Description of the task >>
Starting at the line that holds "os_call (PathExists template_path)" and stopping at the line that holds "os_call (ReadText template_path)", restate the records below word for word, with both of those lines included.

Given data >>
(** The whole function; it returns the path written, or [None]. *)
Definition generate_local_html (data : val) : M (machine W) (option string) :=
  try_except
    (let* output_path :=
       os_call (Abspath "local_game.html") (abspath fs "local_game.html") in
     let* present :=
       os_call (PathExists template_path)
         (reading (λ w, Ok (path_exists fs template_path w))) in
     if negb present then
       exec print "Custom template not found!" in ret None
     else
       let* content :=
         os_call (ReadText template_path) (read_text fs template_path) in
       let* game := on_heap (prepare_data data) in
       let* json_str := on_heap (reading (dumps game)) in
       let content' := inject json_str content in
       exec os_call (WriteText output_path content')
              (write_text fs output_path content') in
       ret (Some output_path))
    (λ e, exec print_error "Error generating local HTML: " e in
          ret None).
End local_html.

(** ** Replies for examples *)

(** The service answers 503. *)
Definition unavailable : response :=
  Response 503 "503 Server Error: Service Unavailable" (raise TypeError).

(** The service answers 200 with the data of [h0], decoded onto an empty
    heap. *)
Definition reply_h0 : response :=
  Response 200 "" (λ h, (Ok (VRef 0), h ++ h0)).

(** ** Puzzles for examples *)


(** A file system for examples: the content of every file that exists. *)
Definition disk : Type := gmap string string.

Definition disk_files : files disk :=
  {| abspath := λ path, ret ("/work/" ++ path)%string;
     path_exists := λ path w, bool_decide (is_Some (w !! path));
     read_text := λ path w,
       (match w !! path with
        | Some content => Ok content
        | None => Raise (SurfaceError "No such file or directory")
        end, w);
     write_text := λ path content w, (Ok tt, <[path := content]> w) |}.

(** A serialisation for examples, of the letters only. *)
Definition dumps_letters (g : game_data) (h : heap) : outcome string :=
  Ok (centerLetter g ++ ":" ++ String.concat "" (outerLetters g))%string.

(** A puzzle with a capital center letter among small letters, and two
    words. *)
Definition h_puzzle : heap :=
  [ ODict (<["puzzle" := VRef 1]> {["words" := VRef 2]});
    ODict (<["date" := VStr "November 3, 2026"]>
             (<["letters" := VStr "A"]> {["all_letters" := VStr "abl"]}));
    OList [VRef 3; VRef 4];
    word_item "alba"; word_item "ball" ].

(** A template with one closing tag, and one without. *)
Definition disk_with_template : disk :=
  {[ template_path := "<html><body><p>Bee</p></body></html>" ]}.

(** ** [process_video] (lines 172-206) *)

Definition VIDEO_DIR : string := "recordings".
Definition INTRO_IMAGE : string := "intro.png".
Definition OUTPUT_VIDEO : string := "spelling_bee_daily.mp4".

(** [s.endswith(suffix)]. *)
Definition endswith (suffix s : string) : bool :=
  bool_decide (list_ascii_of_string suffix `suffix_of` list_ascii_of_string s).

(** The calls on the directory of recordings and on the video library.
    [Clip] is what the library hands back for a clip. *)
Record studio (W Clip : Type) : Type := Studio {
  (* os.listdir(dir) *)
  listdir : string → W → outcome (list string);
  (* os.path.join(dir, name) *)
  path_join : string → string → string;
  (* os.path.getctime(path) *)
  getctime : string → W → outcome Q;
  (* VideoFileClip(path) *)
  video_file_clip : string → M W Clip;
  (* ImageClip(INTRO_IMAGE).set_duration(5).set_fps(30), then
     .resize(newsize=gameplay_clip.size) *)
  make_intro : Clip → M W Clip;
  (* bool(intro_clip) *)
  clip_truthy : Clip → bool;
  (* concatenate_videoclips([intro_clip, gameplay_clip], method="compose") *)
  concatenate_videoclips : Clip → Clip → M W Clip;
  (* final_clip.write_videofile(path, codec="libx264", audio_codec="aac",
     fps=30) *)
  write_videofile : Clip → string → M W unit
}.
Arguments listdir {W Clip}.
Arguments path_join {W Clip}.
Arguments getctime {W Clip}.
Arguments video_file_clip {W Clip}.
Arguments make_intro {W Clip}.
Arguments clip_truthy {W Clip}.
Arguments concatenate_videoclips {W Clip}.
Arguments write_videofile {W Clip}.

(** [max(..., key=key)] once the first item is taken: an item replaces the
    best one so far when its key is greater, so of several items with the
    greatest key the first one stays. *)
Fixpoint max_from {S} (key : string → M S Q) (best : string) (best_key : Q)
    (rest : list string) : M S string :=
  match rest with
  | [] => ret best
  | x :: rest' =>
      let* k := key x in
      if negb (Qle_bool k best_key) then max_from key x k rest'
      else max_from key best best_key rest'
  end.

(** The item [max_from] returns when the key of [x] is [t x]. *)
Fixpoint latest_of (t : string → Q) (best : string) (rest : list string)
  : string :=
  match rest with
  | [] => best
  | x :: rest' =>
      if negb (Qle_bool (t x) (t best)) then latest_of t x rest'
      else latest_of t best rest'
  end.

Section video.
Context {W Clip : Type} (fs : files W) (st : studio W Clip).

(** The recordings of line 175, for the names [os.listdir] gives. *)
Definition recordings_of (names : list string) : list string :=
  path_join st VIDEO_DIR <$> List.filter (endswith ".webm") names.

(** [os.path.getctime(path)], as the key of line 180. *)
Definition ctime_key (path : string) : M (machine W) Q :=
  os_call (GetCtime path) (reading (getctime st path)).

(** Lines 184-203, inside the [try]. *)
Definition render (latest_recording : string) : M (machine W) unit :=
  let* gameplay_clip :=
    os_call (OpenClip latest_recording)
      (video_file_clip st latest_recording) in
  let* present :=
    os_call (PathExists INTRO_IMAGE)
      (reading (λ w, Ok (path_exists fs INTRO_IMAGE w))) in
  let* intro_clip :=
    (if present then
       let* clip := os_call (MakeIntro INTRO_IMAGE) (make_intro st gameplay_clip) in
       ret (Some clip)
     else
       exec print ("Warning: " ++ INTRO_IMAGE ++ " not found. Skipping intro.")%string in
       ret None) in
  let* final_clip :=
    match intro_clip with
    | Some clip =>
        if clip_truthy st clip
        then os_call Concatenate (concatenate_videoclips st clip gameplay_clip)
        else ret gameplay_clip
    | None => ret gameplay_clip
    end in
  exec os_call (WriteVideo OUTPUT_VIDEO)
         (write_videofile st final_clip OUTPUT_VIDEO) in
  print ("Video saved to " ++ OUTPUT_VIDEO)%string.

(** The whole function. *)
Definition process_video : M (machine W) unit :=
  let* names :=
    os_call (ListDir VIDEO_DIR) (reading (listdir st VIDEO_DIR)) in
  match recordings_of names with
  | [] => print "No recordings found."
  | first :: rest =>
      let* latest_recording :=
        (let* k := ctime_key first in max_from ctime_key first k rest) in
      exec print ("Processing recording: " ++ latest_recording)%string in
      try_except (render latest_recording)
        (print_error "Video processing error: ")
  end.
End video.

(** A directory for examples: the names in the order [os.listdir] gives
    them, each with its creation time; nothing can be rendered. *)
Definition folder : Type := list (string * Q).

Definition folder_studio : studio folder unit :=
  {| listdir := λ _ w, Ok w.*1;
     path_join := λ dir name, (dir ++ "/" ++ name)%string;
     getctime := λ path w,
       match list_find (λ e, ("recordings/" ++ e.1)%string = path) w with
       | Some (_, e) => Ok e.2
       | None => Raise (SurfaceError "No such file or directory")
       end;
     video_file_clip := λ _, raise (SurfaceError "could not be opened");
     make_intro := λ _, ret tt;
     clip_truthy := λ _, true;
     concatenate_videoclips := λ _ _, ret tt;
     write_videofile := λ _ _, ret tt |}.

Definition folder_files : files folder :=
  {| abspath := λ path, ret path;
     path_exists := λ path w, bool_decide (path ∈ w.*1);
     read_text := λ _, raise (SurfaceError "No such file or directory");
     write_text := λ _ _, ret tt |}.

(** Two recordings made at the same time, after an older one, and a file
    that is not a recording. *)
Definition three_recordings : folder :=
  [("old.webm", 10%Q); ("notes.txt", 99%Q); ("a.webm", 20%Q); ("b.webm", 20%Q)].

(** The creation times of [three_recordings], by path. *)
Definition three_times (path : string) : Q :=
  if String.eqb path "recordings/old.webm" then 10%Q else 20%Q.

(** ** [run_browser_automation] as a whole (lines 89-170) and [main]
    (lines 284-323) *)

(** The calls that start and end the browser, and the parts of the program
    that are not embedded. *)
Record playwright (W : Type) : Type := Playwright {
  (* os.makedirs(path) *)
  makedirs : string → M W unit;
  (* os.environ.get(name) *)
  environ_get : string → W → option string;
  (* os.sep *)
  os_sep : string;
  (* sync_playwright().__enter__() and .__exit__() *)
  start_playwright : M W unit;
  stop_playwright : M W unit;
  (* lines 97-112: launch, new_context, add_init_script, new_page *)
  launch : bool → M W unit;
  (* the page of line 112, when GAME_URL is the given address *)
  game_page : string → page W;
  (* lines 114-170 for words that are not all strings *)
  play_other : string → val → M (heap * W) unit;
  (* upload_to_youtube(video_file, data), lines 242-282 *)
  upload_to_youtube : string → val → M (heap * W) unit
}.
Arguments makedirs {W}.
Arguments environ_get {W}.
Arguments os_sep {W}.
Arguments start_playwright {W}.
Arguments stop_playwright {W}.
Arguments launch {W}.
Arguments game_page {W}.
Arguments play_other {W}.
Arguments upload_to_youtube {W}.

(** The strings of a list of values, when all of them are strings. *)
Fixpoint strings_of (items : list val) : option (list string) :=
  match items with
  | [] => Some []
  | VStr s :: rest =>
      match strings_of rest with
      | Some ss => Some (s :: ss)
      | None => None
      end
  | _ => None
  end.

(** [str(n)] for the length of a list. *)
Definition decimal (n : Z) : string := NilZero.string_of_int (Z.to_int n).

(** [bool(s)] for the result of [os.environ.get] or a path. *)
Definition truthy_text (s : option string) : bool :=
  match s with
  | Some (String _ _) => true
  | _ => false
  end.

Reply to the task >>
       os_call (PathExists template_path)
         (reading (λ w, Ok (path_exists fs template_path w))) in
     if negb present then
       exec print "Custom template not found!" in ret None
     else
       let* content :=
         os_call (ReadText template_path) (read_text fs template_path) in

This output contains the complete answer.